The takeaway is that method and temperature matter enormously. A device designed to operate in the 50-60°F (10-15°C) aka Cool-not-Cold range, with palm-only contact rather than full hand immersion has shown significant performance benefits in a growing body of research, without reported discomfort.
To maximize the benefit and avoid vasoconstriction, follow the 3 Cs of palm cooling:
For baseball specifically, 3 to 5 minutes between innings is the target window. Both two hand and one hand cooling are effective.

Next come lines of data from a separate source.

(** X21. On a layout document with the bare placeholder and no navigation
    marker, the navigation provider and any other provider give the same
    body in either order: the navigation block in the place of the first
    placeholder, with what the other provider adds around the whole block.
    Applied after [Navbar] the other provider replaces the block by its
    replacement text built on the block; applied before, it leaves the
    placeholder for [Navbar] to replace. Only the order of the import lines
    differs. *)
Theorem navbar_commutes_on_body fp p w c doc blk body :
  config w = Some c ->
  disk w (layoutPath c) = Some doc ->
  plainPaths (alias c) fp = true ->
  importsAvoidAnchor (alias c) fp = true ->
  importsAvoidMarker (alias c) fp = true ->
  importsApart (alias c) fp [Navbar; p] = true ->
  importsApart (alias c) fp [p; Navbar] = true ->
  importsAbsent (alias c) fp [Navbar; p] doc = true ->
  layoutDocument doc blk body ->
  includes body childrenText = true ->
  includes doc navbarMarker = false ->
  exists w1 w2 c1 c2,
    applyProviders fp [Navbar; p] w = Ok w1
    /\ applyProviders fp [p; Navbar] w = Ok w2
    /\ body = c1 ++ childrenText ++ c2
    /\ includes c1 childrenText = false
    /\ disk w1 (layoutPath c)
       = Some (blk ++ importLines (alias c) fp [Navbar; p]
               ++ c1 ++ wrapOpen p ++ navbarBlock ++ wrapClose p ++ c2)
    /\ disk w2 (layoutPath c)
       = Some (blk ++ importLines (alias c) fp [p; Navbar]
               ++ c1 ++ wrapOpen p ++ navbarBlock ++ wrapClose p ++ c2).
Proof.
  intros Hc Hd Hplain Havoid Hmark Hap1 Hap2 Hab Hl Hanchor Hnav.
  set (a := alias c) in *.
  cbn [importsApart importsAbsent forallb andb] in Hap1, Hap2, Hab.
  repeat rewrite andb_true_r in Hap1. repeat rewrite andb_true_r in Hap2.
  repeat rewrite andb_true_r in Hab.
  apply andb_true_iff in Hab as [HmN Hmp].
  apply negb_true_iff in Hap1, Hap2, HmN, Hmp.
  assert (Hp : p <> Navbar).
  { intros ->. now rewrite includes_refl in Hap1. }
  destruct (applyProviders_patchedAll fp [Navbar; p] w c doc Hc Hd)
    as (w1 & Hr1 & _ & Hd1).
  destruct (applyProviders_patchedAll fp [p; Navbar] w c doc Hc Hd)
    as (w2 & Hr2 & _ & Hd2).
  destruct (replace_first body childrenText [] Hanchor)
    as (c1 & c2 & Hbody & Hfirst & _).
  assert (Hc1 : includes c1 childrenText = false)
    by (apply (first_not_before c1 (childrenText ++ c2) childrenText);
        [discriminate|assumption]).
  exists w1, w2, c1, c2. repeat split; try assumption.
  - (* Navbar, then p *)
    rewrite Hd1. f_equal. fold a. cbn [patchedAll importLines].
    pose proof (importsAvoidAnchor_inv a fp Navbar Havoid) as HchN.
    pose proof (importsAvoidAnchor_inv a fp p Havoid) as Hchp.
    assert (Hb : body = c1 ++ searchValue (includes doc navbarMarker) ++ c2)
      by now rewrite Hnav.
    assert (Hf : startsIn c1 (searchValue (includes doc navbarMarker) ++ c2)
                   (searchValue (includes doc navbarMarker)) = false)
      by now rewrite Hnav.
    destruct (patch_layoutDocument a fp Navbar Hplain HchN doc blk body c1 c2
                Hl Hb Hf) as [Heq1 Hl1].
    pose proof (patch_occurrences a fp Navbar p doc blk body c1 c2 Hplain
                  HchN Hl Hb Hf) as Hocc.
    rewrite Hnav in Heq1, Hl1. cbn [replacementText] in Heq1, Hl1.
    assert (HpN : patched a fp Navbar doc = newLayoutContent a fp Navbar doc)
      by (unfold patched; now rewrite HmN).
    rewrite HpN. set (d1 := newLayoutContent a fp Navbar doc) in *.
    assert (Hmp1 : includes d1 (importStatement a fp p) = false).
    { apply occurrences_0_iff. rewrite Hocc. now rewrite !occurrences_absent. }
    assert (Hnav1 : includes d1 navbarMarker = true).
    { rewrite Heq1. apply includes_app_r, includes_app_r, includes_app_l.
      exact navbarBlock_has_marker. }
    assert (Hb1 : c1 ++ navbarBlock ++ c2
                  = c1 ++ searchValue (includes d1 navbarMarker) ++ c2)
      by now rewrite Hnav1.
    assert (Hf1 : startsIn c1 (searchValue (includes d1 navbarMarker) ++ c2)
                    (searchValue (includes d1 navbarMarker)) = false)
      by (rewrite Hnav1; now apply block_first).
    destruct (patch_layoutDocument a fp p Hplain Hchp d1 _ _ c1 c2
                Hl1 Hb1 Hf1) as [Heq2 _].
    unfold patched. rewrite Hmp1, Heq2, Hnav1, replacementText_navigation.
    now rewrite <- !app_assoc.
  - (* p, then Navbar *)
    rewrite Hd2. f_equal. fold a. cbn [patchedAll importLines].
    rewrite Hbody in Hl.
    destruct (nest_step a fp Hplain Havoid Hmark p doc blk c1 c2 Hp Hmp Hl
                Hc1 Hnav) as (Heq1 & Hl1 & Hc1' & Hnav1 & Hocc).
    set (d1 := patched a fp p doc) in *.
    assert (HmN1 : includes d1 (importStatement a fp Navbar) = false).
    { apply occurrences_0_iff. rewrite Hocc. now rewrite !occurrences_absent. }
    pose proof (importsAvoidAnchor_inv a fp Navbar Havoid) as HchN.
    assert (Hb1 : (c1 ++ wrapOpen p) ++ childrenText ++ wrapClose p ++ c2
                  = (c1 ++ wrapOpen p)
                    ++ searchValue (includes d1 navbarMarker)
                    ++ wrapClose p ++ c2)
      by now rewrite Hnav1.
    assert (Hf1 : startsIn (c1 ++ wrapOpen p)
                    (searchValue (includes d1 navbarMarker)
                     ++ wrapClose p ++ c2)
                    (searchValue (includes d1 navbarMarker)) = false)
      by (rewrite Hnav1; now apply anchor_first).
    destruct (patch_layoutDocument a fp Navbar Hplain HchN d1 _ _ _ _
                Hl1 Hb1 Hf1) as [Heq2 _].
    unfold patched at 1. rewrite HmN1, Heq2, Hnav1.
    cbn [replacementText]. now rewrite <- !app_assoc.
Qed.

Lemma navbar_commutes_on_body_witness :
  exists w1 w2 c1 c2,
    applyProviders samplePaths [Navbar; ThemeProvider]
      (layoutWorld sampleConfig sampleLayout) = Ok w1
    /\ applyProviders samplePaths [ThemeProvider; Navbar]
         (layoutWorld sampleConfig sampleLayout) = Ok w2
    /\ sampleBody = c1 ++ childrenText ++ c2
    /\ includes c1 childrenText = false
    /\ disk w1 (layoutPath sampleConfig)
       = Some (sampleBlock
               ++ importLines (alias sampleConfig) samplePaths
                    [Navbar; ThemeProvider]
               ++ c1 ++ wrapOpen ThemeProvider ++ navbarBlock
               ++ wrapClose ThemeProvider ++ c2)
    /\ disk w2 (layoutPath sampleConfig)
       = Some (sampleBlock
               ++ importLines (alias sampleConfig) samplePaths
                    [ThemeProvider; Navbar]
               ++ c1 ++ wrapOpen ThemeProvider ++ navbarBlock
               ++ wrapClose ThemeProvider ++ c2).
Proof.
  apply (navbar_commutes_on_body samplePaths ThemeProvider
           (layoutWorld sampleConfig sampleLayout) sampleConfig sampleLayout
           sampleBlock sampleBody); try reflexivity.
  exact sampleLayout_layoutDocument.
Defined.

Taken together, these three studies indicated that palm cooling, under the right conditions, can be used between innings to significantly enhance pitching performance in the moment.
The research is still developing, and more studies with controlled devices are needed. But the mechanistic rationale is sound, the early evidence is consistent, and the risk profile is low. For athletic trainers looking for an evidence-informed, low-barrier strategy to support pitchers deeper into games and across a long season, palm cooling is worth adding to the toolkit.